◆ **THE TASK**:
Copy exactly the lines of the data below that run from the line holding "Lemma holding_new t" through the line holding "Proof. intros [H1", both ends included.

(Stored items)
=== Begin Enclosure ===

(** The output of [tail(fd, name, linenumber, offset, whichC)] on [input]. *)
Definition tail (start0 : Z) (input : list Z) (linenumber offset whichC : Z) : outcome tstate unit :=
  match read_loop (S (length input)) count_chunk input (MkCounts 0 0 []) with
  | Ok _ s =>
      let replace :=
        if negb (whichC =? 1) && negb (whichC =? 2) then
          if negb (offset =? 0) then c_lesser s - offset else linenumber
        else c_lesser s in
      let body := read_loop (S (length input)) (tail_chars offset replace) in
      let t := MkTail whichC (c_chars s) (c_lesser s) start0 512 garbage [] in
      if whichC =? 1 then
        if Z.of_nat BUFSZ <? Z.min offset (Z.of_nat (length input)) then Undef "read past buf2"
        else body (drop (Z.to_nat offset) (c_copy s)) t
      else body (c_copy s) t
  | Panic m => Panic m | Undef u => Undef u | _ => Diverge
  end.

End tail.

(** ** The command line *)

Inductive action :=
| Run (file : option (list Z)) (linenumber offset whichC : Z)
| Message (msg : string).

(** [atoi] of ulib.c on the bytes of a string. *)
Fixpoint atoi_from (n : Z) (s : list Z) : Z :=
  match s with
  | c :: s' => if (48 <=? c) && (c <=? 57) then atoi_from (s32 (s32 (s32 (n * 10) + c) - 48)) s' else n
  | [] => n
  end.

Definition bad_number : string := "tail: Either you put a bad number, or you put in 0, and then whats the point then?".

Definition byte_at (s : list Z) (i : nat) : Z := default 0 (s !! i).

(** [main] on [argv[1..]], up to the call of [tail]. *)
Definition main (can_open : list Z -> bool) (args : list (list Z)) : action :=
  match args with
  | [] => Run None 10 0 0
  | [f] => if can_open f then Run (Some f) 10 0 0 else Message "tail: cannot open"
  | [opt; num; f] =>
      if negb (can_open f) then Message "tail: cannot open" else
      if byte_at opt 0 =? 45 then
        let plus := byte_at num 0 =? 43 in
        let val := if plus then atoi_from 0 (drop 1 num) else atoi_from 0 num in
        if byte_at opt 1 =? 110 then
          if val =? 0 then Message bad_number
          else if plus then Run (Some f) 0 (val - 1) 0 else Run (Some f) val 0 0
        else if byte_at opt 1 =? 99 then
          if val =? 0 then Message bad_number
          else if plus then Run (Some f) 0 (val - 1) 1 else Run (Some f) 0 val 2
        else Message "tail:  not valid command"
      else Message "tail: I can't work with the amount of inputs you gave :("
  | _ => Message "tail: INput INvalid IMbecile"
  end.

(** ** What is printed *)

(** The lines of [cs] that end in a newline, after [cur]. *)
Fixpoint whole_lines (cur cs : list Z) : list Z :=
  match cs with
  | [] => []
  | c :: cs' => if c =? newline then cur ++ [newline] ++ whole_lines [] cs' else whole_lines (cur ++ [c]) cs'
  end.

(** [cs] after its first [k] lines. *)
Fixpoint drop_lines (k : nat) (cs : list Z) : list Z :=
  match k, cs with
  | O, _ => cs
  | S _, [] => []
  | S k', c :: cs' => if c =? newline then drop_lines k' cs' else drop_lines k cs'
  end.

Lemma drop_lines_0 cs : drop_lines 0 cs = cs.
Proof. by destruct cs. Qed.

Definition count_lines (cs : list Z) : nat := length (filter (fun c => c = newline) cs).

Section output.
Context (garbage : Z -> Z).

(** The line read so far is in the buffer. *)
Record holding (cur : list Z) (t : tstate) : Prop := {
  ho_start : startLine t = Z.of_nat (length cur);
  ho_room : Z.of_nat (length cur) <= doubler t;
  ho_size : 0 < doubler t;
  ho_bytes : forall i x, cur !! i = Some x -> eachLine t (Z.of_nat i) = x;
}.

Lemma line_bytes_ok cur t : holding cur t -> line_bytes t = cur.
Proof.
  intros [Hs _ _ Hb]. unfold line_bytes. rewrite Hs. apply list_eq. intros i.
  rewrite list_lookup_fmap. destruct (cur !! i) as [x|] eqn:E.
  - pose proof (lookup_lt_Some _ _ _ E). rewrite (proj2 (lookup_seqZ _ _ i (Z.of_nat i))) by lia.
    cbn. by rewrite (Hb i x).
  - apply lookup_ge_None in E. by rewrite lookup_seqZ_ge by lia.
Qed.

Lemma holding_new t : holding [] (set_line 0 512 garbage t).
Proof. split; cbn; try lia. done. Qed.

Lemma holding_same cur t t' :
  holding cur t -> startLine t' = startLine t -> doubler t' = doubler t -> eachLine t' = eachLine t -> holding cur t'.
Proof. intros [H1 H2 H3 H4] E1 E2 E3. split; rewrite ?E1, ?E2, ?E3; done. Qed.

=== End Enclosure ===
=== Begin Enclosure ===

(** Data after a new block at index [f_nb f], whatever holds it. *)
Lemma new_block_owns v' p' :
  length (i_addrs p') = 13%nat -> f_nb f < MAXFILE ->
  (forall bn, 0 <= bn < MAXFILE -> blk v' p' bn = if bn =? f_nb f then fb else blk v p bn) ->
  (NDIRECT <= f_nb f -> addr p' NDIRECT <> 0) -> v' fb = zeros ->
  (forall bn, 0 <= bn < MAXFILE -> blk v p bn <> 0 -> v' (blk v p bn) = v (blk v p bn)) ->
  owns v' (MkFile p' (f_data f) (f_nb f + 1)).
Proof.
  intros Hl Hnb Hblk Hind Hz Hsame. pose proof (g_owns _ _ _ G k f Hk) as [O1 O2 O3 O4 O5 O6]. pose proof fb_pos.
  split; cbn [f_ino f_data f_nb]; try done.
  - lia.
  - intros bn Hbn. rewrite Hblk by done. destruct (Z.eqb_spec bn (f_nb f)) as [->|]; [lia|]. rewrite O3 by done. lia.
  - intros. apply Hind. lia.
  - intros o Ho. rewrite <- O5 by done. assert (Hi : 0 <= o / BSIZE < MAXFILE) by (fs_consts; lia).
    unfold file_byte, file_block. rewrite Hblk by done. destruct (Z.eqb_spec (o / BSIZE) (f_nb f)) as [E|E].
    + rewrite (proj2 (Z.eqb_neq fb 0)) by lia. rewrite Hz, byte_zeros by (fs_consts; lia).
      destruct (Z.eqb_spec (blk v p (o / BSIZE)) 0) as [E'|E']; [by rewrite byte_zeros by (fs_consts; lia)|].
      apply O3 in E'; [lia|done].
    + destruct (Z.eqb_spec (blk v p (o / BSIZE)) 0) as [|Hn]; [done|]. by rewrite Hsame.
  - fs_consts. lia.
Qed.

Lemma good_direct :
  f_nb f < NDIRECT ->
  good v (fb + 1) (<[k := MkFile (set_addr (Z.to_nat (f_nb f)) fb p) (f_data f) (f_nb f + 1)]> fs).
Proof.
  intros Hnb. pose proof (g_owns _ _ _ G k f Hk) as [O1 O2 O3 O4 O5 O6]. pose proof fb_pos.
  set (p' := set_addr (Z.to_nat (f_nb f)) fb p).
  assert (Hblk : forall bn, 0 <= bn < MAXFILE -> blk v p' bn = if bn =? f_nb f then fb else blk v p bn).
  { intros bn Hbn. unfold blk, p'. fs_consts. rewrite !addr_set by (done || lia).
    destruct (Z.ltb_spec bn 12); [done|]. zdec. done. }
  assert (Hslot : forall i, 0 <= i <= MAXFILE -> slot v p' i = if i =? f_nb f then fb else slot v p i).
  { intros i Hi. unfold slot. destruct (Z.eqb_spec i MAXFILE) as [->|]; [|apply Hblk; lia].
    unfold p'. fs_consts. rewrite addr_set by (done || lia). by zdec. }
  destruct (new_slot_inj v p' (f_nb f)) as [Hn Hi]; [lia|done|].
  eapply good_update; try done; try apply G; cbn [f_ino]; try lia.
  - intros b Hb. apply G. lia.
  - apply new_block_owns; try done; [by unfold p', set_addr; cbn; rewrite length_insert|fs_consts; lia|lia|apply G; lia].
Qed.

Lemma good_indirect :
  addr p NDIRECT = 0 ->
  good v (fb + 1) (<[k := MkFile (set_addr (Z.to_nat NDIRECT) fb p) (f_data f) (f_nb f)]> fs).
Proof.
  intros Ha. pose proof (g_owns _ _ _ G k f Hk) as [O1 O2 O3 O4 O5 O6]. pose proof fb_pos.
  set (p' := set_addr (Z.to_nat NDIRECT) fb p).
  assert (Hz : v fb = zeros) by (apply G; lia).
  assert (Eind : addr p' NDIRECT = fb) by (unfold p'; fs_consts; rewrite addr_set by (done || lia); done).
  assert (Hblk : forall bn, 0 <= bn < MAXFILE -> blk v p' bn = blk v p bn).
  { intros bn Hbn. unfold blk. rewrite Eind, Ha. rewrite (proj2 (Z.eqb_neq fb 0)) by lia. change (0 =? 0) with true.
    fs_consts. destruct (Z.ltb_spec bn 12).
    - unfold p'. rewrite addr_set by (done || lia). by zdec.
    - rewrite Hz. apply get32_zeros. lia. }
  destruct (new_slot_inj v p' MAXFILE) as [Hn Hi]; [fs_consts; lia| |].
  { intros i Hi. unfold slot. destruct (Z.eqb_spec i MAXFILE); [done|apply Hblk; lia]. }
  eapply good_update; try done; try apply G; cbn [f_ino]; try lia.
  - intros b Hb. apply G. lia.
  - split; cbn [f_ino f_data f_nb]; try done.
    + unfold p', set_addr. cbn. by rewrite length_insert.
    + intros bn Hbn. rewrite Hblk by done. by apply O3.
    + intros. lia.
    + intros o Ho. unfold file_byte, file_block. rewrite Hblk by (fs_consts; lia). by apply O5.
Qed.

=== End Enclosure ===

◆ **RESULT**:
Lemma holding_new t : holding [] (set_line 0 512 garbage t).
Proof. split; cbn; try lia. done. Qed.

Lemma holding_same cur t t' :
  holding cur t -> startLine t' = startLine t -> doubler t' = doubler t -> eachLine t' = eachLine t -> holding cur t'.
Proof. intros [H1 H2 H3 H4] E1 E2 E3. split; rewrite ?E1, ?E2, ?E3; done. Qed.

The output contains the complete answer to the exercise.